Nor has it laid out how the vaccine will be administered.
During a news conference on Wednesday, Premier Jason Kenney said his government expected to release those details “as early as Friday.”
On Thursday, Health Minister Tyler Shandro didn’t give a specific date during the COVID-19 update, but said those details should be expected “fairly soon.”
“I think we made sure that we’ve communicated to people the principles of how these decisions are to be made are based on vulnerability, on equity, on making sure that we are looking at the evidence,” Shandro said.
Dr. Noel Gibney, the co-chair of the Edmonton Zone Medical Staff Association’s COVID-19 pandemic response committee, and a professor emeritus at the University of Alberta, doesn’t understand why Alberta has not provided any further details yet, saying many other provinces have outlined their plans for Phase 2 and even Phase 3.
“By virtue of not outlining the schedule, this also suggests that they don’t necessarily have a plan to get it out there now that indeed it is going to be arriving in the near future,” he said.
“It’s important this month to be figuring out how are we actually going to deliver these doses locally.
“And I think the lack of information is undermining the public’s confidence in the ability of the government to actually get the vaccine out to them.”
Shandro said Alberta has sufficient capacity to get out thousands of doses of vaccine quickly — pointing to the hundreds of thousands of Albertans that are vaccinated every flu season — but the issue has been the delayed shipments from the federal government. If those were to suddenly pick up, Alberta could handle that too, he said.
“If there was suddenly approval for a vaccine candidate that is currently awaiting approval from Health Canada and we received an unforeseen amount, we do have, and we have built up through the last couple of months, the ability for us to have that surge capacity as well and certain innovations,” he said.
“Rapid flow-through clinics is going to be one opportunity for us if we ever do need that surge capacity we will do that.”
Shandro also said Alberta will go through pharmacies and family doctors as well as public health and Alberta Health Services once we have a “constant and steady supply of vaccines,” but didn’t provide details of what that might look like.
On Thursday, the federal government announced millions of additional vaccinations would be administered between April and September.
A total of 36 million Canadians were expected to be vaccinated by the end of September. Now that number has increased to 42 million people by the end of September.
“This is huge,” Gibney said.
“It’s obviously all been bad news up to now this potentially turns this around and gives us a chance to get Canadians vaccinated at a much faster rate than I think we had previously anticipated.

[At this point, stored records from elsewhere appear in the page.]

Lemma fold_recent_contains cutoff (infos : list KernelInfo) keep k :
  In k infos -> installed_after cutoff k = true ->
  In (version k) (fold_left (recent_step cutoff) infos keep).
Proof.
  revert keep. induction infos as [| a infos IH]; intros keep; [intros [] |].
  simpl. intros [-> | H] Hrecent.
  - apply fold_recent_incl. unfold recent_step. rewrite Hrecent. simpl.
    destruct (PyStr.mem (version k) keep) eqn:E; simpl.
    + now apply mem_spec.
    + apply in_app_iff. right. now left.
  - now apply IH.
Qed.

(** X5. With [keep_days] positive, a catalog record whose install date reads as
    a time after [now - keep_days] days is never returned for removal. *)
Theorem recent_never_removed sys mgr policy cutoff remove k d :
  0 < keep_days policy ->
  cutoff_date sys policy = Some cutoff ->
  In k (kernels_info_of sys mgr) ->
  install_date k <> "Unknown" ->
  Datetime.strptime (install_date k) = Some d ->
  cutoff < d ->
  identify_kernels_to_remove sys mgr policy = Some remove ->
  ~ In k remove.
Proof.
  intros Hdays Hcut Hk Hknown Hparse Hlt Hrem Hin.
  apply (keep_of_identify_in _ _ _ _ (version k) Hrem) in Hin; [congruence |].
  intros keep Hkeep.
  destruct (keep_kernels_of_inv _ _ _ _ Hkeep) as [pre [Hpre ->]].
  apply ensure_min_incl. unfold keep_before_top_up, keep_recent in Hpre.
  apply Z.ltb_lt in Hdays. rewrite Hdays, Hcut in Hpre. injection Hpre as <-.
  apply fold_recent_contains; [assumption |].
  unfold installed_after. rewrite Hparse.
  destruct (String.eqb_spec (install_date k) "Unknown"); [contradiction |].
  simpl. now apply Z.ltb_lt.
Qed.
Lemma search_bond_id_complete (pre rest : string) (d : ascii) :
  Directory.is_digit d = true ->
  is_Some (Directory.search_bond_id (pre +:+ "bondID=" +:+ String d rest)).
Proof.
  intros Hd. induction pre as [|c pre IH].
  - assert (H : is_Some (Directory.match_bond_id ("bondID=" +:+ String d rest))).
    { unfold Directory.match_bond_id. rewrite after_prefix_of_app.
      cbn [Directory.leading_digits]. rewrite Hd. by eexists. }
    destruct H as [ds Hds]. exists ds. by apply search_of_match.
  - change (String c pre +:+ "bondID=" +:+ String d rest)
      with (String c (pre +:+ "bondID=" +:+ String d rest)).
    cbn [Directory.search_bond_id].
    destruct (Directory.match_bond_id
                (String c (pre +:+ "bondID=" +:+ String d rest)));
      [by eexists | exact IH].
Qed.

(** X7.  The search of a bond id in a link finds one exactly when the link
    holds [bondID=] followed by a digit; what it returns is a non-empty run
    of digits that stands in the link right after [bondID=] and is followed
    by no further digit. *)
Theorem search_bond_id_spec (href : string) :
  (forall ds, Directory.search_bond_id href = Some ds ->
     exists pre rest, href = pre +:+ "bondID=" +:+ ds +:+ rest /\
       ds ≠ EmptyString /\ all_digits ds = true /\ no_digit_ahead rest) /\
  (Directory.search_bond_id href = None ->
   forall pre d rest, href = pre +:+ "bondID=" +:+ String d rest ->
     Directory.is_digit d = false).
Proof.
  split; [apply search_bond_id_sound |].
  intros Hnone pre d rest ->.
  destruct (Directory.is_digit d) eqn:Hd; [|done].
  destruct (search_bond_id_complete pre rest d Hd) as [ds Hds]. congruence.
Qed.

Lemma first_bond_id_sound (cells : list Directory.cell) (bond_id : string) :
  Directory.first_bond_id cells = Some bond_id ->
  exists c href, c ∈ cells /\ Directory.cell_link c = Some (Some href) /\
    Directory.search_bond_id href = Some bond_id.
Proof.
  induction cells as [|c cells IH]; simpl; [done |].
  destruct (Directory.cell_bond_id c) as [b|] eqn:E.
  - intros [= ->]. unfold Directory.cell_bond_id in E.
    destruct (Directory.cell_link c) as [[href|]|] eqn:Hl; try done.
    exists c, href. split; [by constructor | done].
  - intros H. destruct (IH H) as (c' & href & Hc' & ?).
    exists c', href. split; [by constructor | done].
Qed.

Lemma add_row_entry (m : gmap string string) (cells : list Directory.cell)
    (isin bond_id : string) :
  Directory.add_row m cells !! isin = Some bond_id ->
  m !! isin = Some bond_id \/ row_entry cells isin bond_id.
Proof.
  unfold Directory.add_row, row_entry.
  destruct cells as [|first rest]; [by left |].
  destruct (Directory.first_bond_id (first :: rest)) as [b|] eqn:E; [|by left].
  destruct (decide (PyStr.strip (Directory.cell_text first) = isin)) as [<- | Hne].
  - rewrite lookup_insert_eq. intros [= ->]. right. by exists first, rest.
  - rewrite lookup_insert_ne by done. by left.
Qed.

Lemma add_row_other (m : gmap string string) (cells : list Directory.cell)
    (isin : string) :
  (forall b, ~ row_entry cells isin b) ->
  Directory.add_row m cells !! isin = m !! isin.
Proof.
  intros Hno. unfold Directory.add_row.
  destruct cells as [|first rest]; [done |].
  destruct (Directory.first_bond_id (first :: rest)) as [b|] eqn:E; [|done].
  apply lookup_insert_ne. intros Heq. apply (Hno b). by exists first, rest.
Qed.

Lemma add_row_this (m : gmap string string) (cells : list Directory.cell)
    (isin bond_id : string) :
  row_entry cells isin bond_id ->
  Directory.add_row m cells !! isin = Some bond_id.
Proof.
  intros (first & rest & -> & <- & Hb). unfold Directory.add_row.
  rewrite Hb. apply lookup_insert_eq.
Qed.
(** * RSGISLib: DEM tools, image-statistics units and calibration commands

    A shallow embedding of
    - [RSGISDEMTools.cpp] (slope, aspect, hill shade, shadow mask, ray
      incidence and exitance angles, hole filling),
    - the calculation-unit declarations of [RSGISImageStatistics.h],
    - the dataset handling of [RSGISCmdImageCalibration.cpp],
    followed by the properties established for them.

    C++ [float] and [double] values are IEEE-754 binary32 and binary64
    numbers, modelled with the Standard Library's [spec_float] and its
    round-to-nearest-even operations; an expression over [float] operands
    is evaluated in binary32 and one with a [double] operand in binary64,
    after the usual conversions.  The functions of the C maths library
    ([sin], [cos], [atan], [atan2], [acos]) are not part of the repository:
    they are a parameter of the embedding (record [libm]).  The members of
    the terrain units have the types of the constructor parameters that
    initialise them. *)

From Stdlib Require Import ZArith Bool String Lia.
From Stdlib Require Import Floats.SpecFloat.
From stdpp Require Import base option list strings gmap.

Local Open Scope string_scope.
Local Open Scope list_scope.
Local Open Scope Z_scope.

(** ** Exceptions and outcomes *)

(** The exception classes thrown in the modelled sources, with their
    [what()] message. *)
Inductive exn : Type :=
  | RSGISException (what : string)
  | RSGISImageException (what : string)
  | RSGISImageCalcException (what : string)
  | RSGISCmdException (what : string).

Definition what (e : exn) : string :=
  match e with
  | RSGISException m | RSGISImageException m
  | RSGISImageCalcException m | RSGISCmdException m => m
  end.

(** Outcome of a calculation-unit method: normal return, a thrown
    exception, or a read or write outside the arrays handed to it (which
    C++ leaves undefined). *)
Inductive outcome (A : Type) : Type :=
  | Ret (a : A)
  | Throw (e : exn)
  | Undefined.
Arguments Ret {A} a.
Arguments Throw {A} e.
Arguments Undefined {A}.

#[global] Instance outcome_ret : MRet outcome := fun _ a => Ret a.
#[global] Instance outcome_bind : MBind outcome := fun _ _ f c =>
  match c with
  | Ret a => f a
  | Throw e => Throw e
  | Undefined => Undefined
  end.
#[global] Instance outcome_fmap : FMap outcome := fun _ _ f c =>
  match c with
  | Ret a => Ret (f a)
  | Throw e => Throw e
  | Undefined => Undefined
  end.

(** ** IEEE-754 arithmetic *)

Definition float : Type := spec_float.   (* binary32 *)
Definition double : Type := spec_float.  (* binary64 *)

Module binary32.
Definition prec : Z := 24.
Definition emax : Z := 128.
Definition add : float -> float -> float := SFadd prec emax.
Definition sub : float -> float -> float := SFsub prec emax.
Definition mul : float -> float -> float := SFmul prec emax.
Definition div : float -> float -> float := SFdiv prec emax.
  (** [(float) n] for an integer [n]. *)
Definition of_Z (n : Z) : float := binary_normalize prec emax n 0 false.
  (** [(float) x] for a double [x]: rounds to nearest, ties to even. *)
Definition of_double (x : double) : float :=
    match x with
    | S754_finite s m e => binary_round prec emax s m e
    | _ => x
    end.
Definition valid (x : float) : bool := valid_binary prec emax x.
End binary32.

“It’s also really important, given the fact that we’re worried about these variants of the coronavirus.”
Alberta is expected to receive 46,800 doses of the Pfizer COVID-19 vaccine before the weekend.
During the H1N1 pandemic in 2009, Alberta was able to vaccinate about 45 per cent of the population, Gibney said. In order to achieve herd immunity, upwards of 60 to 70 per cent of Albertans will need to be vaccinated against COVID-19.